Self-assembly of cadmium metasilicate nanowires as a broadband optical limiter

Abstract

Cadmium metasilicate nanowires (CdSiO3 NWs) have been synthesized through a facile, eco-friendly, low-cost water–ethanol mixed-solution hydrothermal route. The transmission electron microscopy measurements of as-prepared samples indicate that the CdSiO3 NWs with diameters in the range of 10–60nm and lengths of more than 1μm were constructed by self-assembly of 5–10-nm CdSiO3 nanoparticles with good crystallinity. The monoclinic phase formation of the sample is studied in detail by X-ray diffraction, Fourier-transform infrared spectroscopy, and thermo gravimetric analysis.

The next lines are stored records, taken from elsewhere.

(* ===== verification/Engine.v ===== *)
(** * Queries end to end (src/src/engine/executor.rs, src/src/engine/mod.rs)

    The executor behind the engine: the plan it chooses, the dispatched query and
    DISTINCT, for queries over one table of the catalog. *)

From Stdlib Require Import ZArith Lia Ascii String Sorting.Sorted Floats.SpecFloat.
From stdpp Require Import prelude list numbers gmap.
From S2P Require Import Prelude Nulls Catalog Result Sorting Lexer StringColumn Bitmap Parser Window Vectorized Parallel ScanKernels Dispatch Where Select.
From S2P Require Import HashJoin Joins ExprEval Executor.
Local Open Scope Z_scope.

Module EngineM.
Import LexerM ParserM SortingM CatalogM VectorizedM ParallelM DispatchM WhereM SelectM HashJoinM JoinsM ExecutorM.

(** ** DISTINCT *)
Section keep.
Context (key : nat → list Z).

Lemma keep_first_spec rows seen :
  sublist (keep_first seen key rows) rows ∧ NoDup (key <$> keep_first seen key rows) ∧
  ∀ k, k ∈ key <$> keep_first seen key rows ↔ k ∈ key <$> rows ∧ k ∉ seen.
Proof.
  revert seen. induction rows as [|row rows IH]; intros seen; cbn [keep_first]; [split_and!; [done|constructor|set_solver]|].
  case_bool_decide as E.
  - destruct (IH seen) as (H1 & H2 & H3). split_and!; [by apply sublist_cons|done|]. intros k. rewrite H3, fmap_cons. set_solver.
  - destruct (IH ({[key row]} ∪ seen)) as (H1 & H2 & H3). split_and!; [by apply sublist_skip| |].
    + rewrite fmap_cons. constructor; [rewrite H3; set_solver|done].
    + intros k. rewrite !fmap_cons, !elem_of_cons, H3. destruct (decide (k = key row)); set_solver.
Qed.
(* ===== verification/Sketches.v ===== *)
(** * Sketches (src/src/sketch/count_min.rs, src/src/sketch/hll.rs)

    Count-Min counters and HyperLogLog registers.  [xxh3_64] is a parameter; the estimator
    of HyperLogLog, which computes with doubles and logarithms, is not modelled. *)

From Stdlib Require Import ZArith Lia.
From stdpp Require Import prelude list numbers.
From S2P Require Import Prelude.
Local Open Scope Z_scope.

(** A loop over indices that may stop at a panic. *)
Fixpoint for_indices {S} (f : nat → S → option S) (l : list nat) (s : S) : option S :=
  match l with [] => Some s | i :: l => s ← f i s; for_indices f l s end.

(** What such a loop needs to run: every step succeeds and keeps what it relies on. *)
Lemma for_indices_inv {S} (f : nat → S → option S) (P : nat → S → Prop) n k s :
  P k s → (∀ i s, (k <= i < k + n)%nat → P i s → ∃ s', f i s = Some s' ∧ P (Datatypes.S i) s') →
  ∃ s', for_indices f (seq k n) s = Some s' ∧ P (k + n)%nat s'.
Proof.
  revert k s. induction n as [|n IH]; intros k s HP Hf; cbn [seq for_indices].
  - exists s. by rewrite Nat.add_0_r.
  - destruct (Hf k s) as (s1 & -> & H1); [lia|done|]. cbn [mbind option_bind]. destruct (IH (Datatypes.S k) s1 H1) as (s2 & -> & H2).
    { intros i s' Hi. apply Hf. lia. }
    exists s2. by rewrite <- Nat.add_succ_comm.
Qed.

Module CountMinM.
Section count_min.
Context (xxh3_64 : list Z → Z).

Definition U64_MAX : Z := 2 ^ 64 - 1.
Definition saturating_add (a b : Z) : Z := Z.min (a + b) U64_MAX.

Record CountMin := mkCM { depth : nat; width : nat; counts : list (list Z); seeds : list Z }.

(** [None]: an assertion fails. *)
Definition cm_new (depth width : nat) : option CountMin :=
  if Nat.ltb 0 depth && Nat.ltb 0 width then
    Some (mkCM depth width (replicate depth (replicate width 0))
            (map (λ i, Z.lor (wrapping_mul (Z.of_nat i) 0x9E3779B97F4A7C15) 1) (seq 0 depth)))
  else None.

Definition cm_hash (s : CountMin) (key : Z) (r : nat) : option nat :=
  seed ← seeds s !! r;
  Some (Z.to_nat (xxh3_64 (le_bytes 8 key ++ le_bytes 8 seed) mod Z.of_nat (width s))).

Definition cm_cell (s : CountMin) (r c : nat) : option Z := row ← counts s !! r; row !! c.
Definition set_cell (s : CountMin) (r c : nat) (v : Z) : CountMin :=
  mkCM (depth s) (width s) (alter (λ row, <[c := v]> row) r (counts s)) (seeds s).

Definition cm_add (key count : Z) (s : CountMin) : option CountMin :=
  for_indices (λ r s, c ← cm_hash s key r; x ← cm_cell s r c; Some (set_cell s r c (saturating_add x count))) (seq 0 (depth s)) s.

The results indicate that a pure monoclinic phase of CdSiO3 can be obtained by a hydrothermal route without further calcinations and SiO4 tetrahedra were the main constituents of the CdSiO3 NWs. The nanosecond optical limiting (OL) effects were characterized by using an open-aperture (OA) Z-scan technique with 4-ns laser pulses at both 532 and 1064nm. Theses CdSiO3 NWs displayed an excellent OL performance at 532 and 1064nm, which was better than carbon nanotubes, a benchmark optical limiter. Input-fluence dependent scattering measurements suggested than nonlinear scattering played an important role in the observed optical limiting behavior in CdSiO3 NWs at 532 and 1064nm. More significantly, the NLO performance in CdSiO3 NWs incorporated solid silica gel glass has been improved in comparison to those dispersed in water. The unique structure and excellent OL property render these CdSiO3 NWs competitors in the realms of optical limiting applications.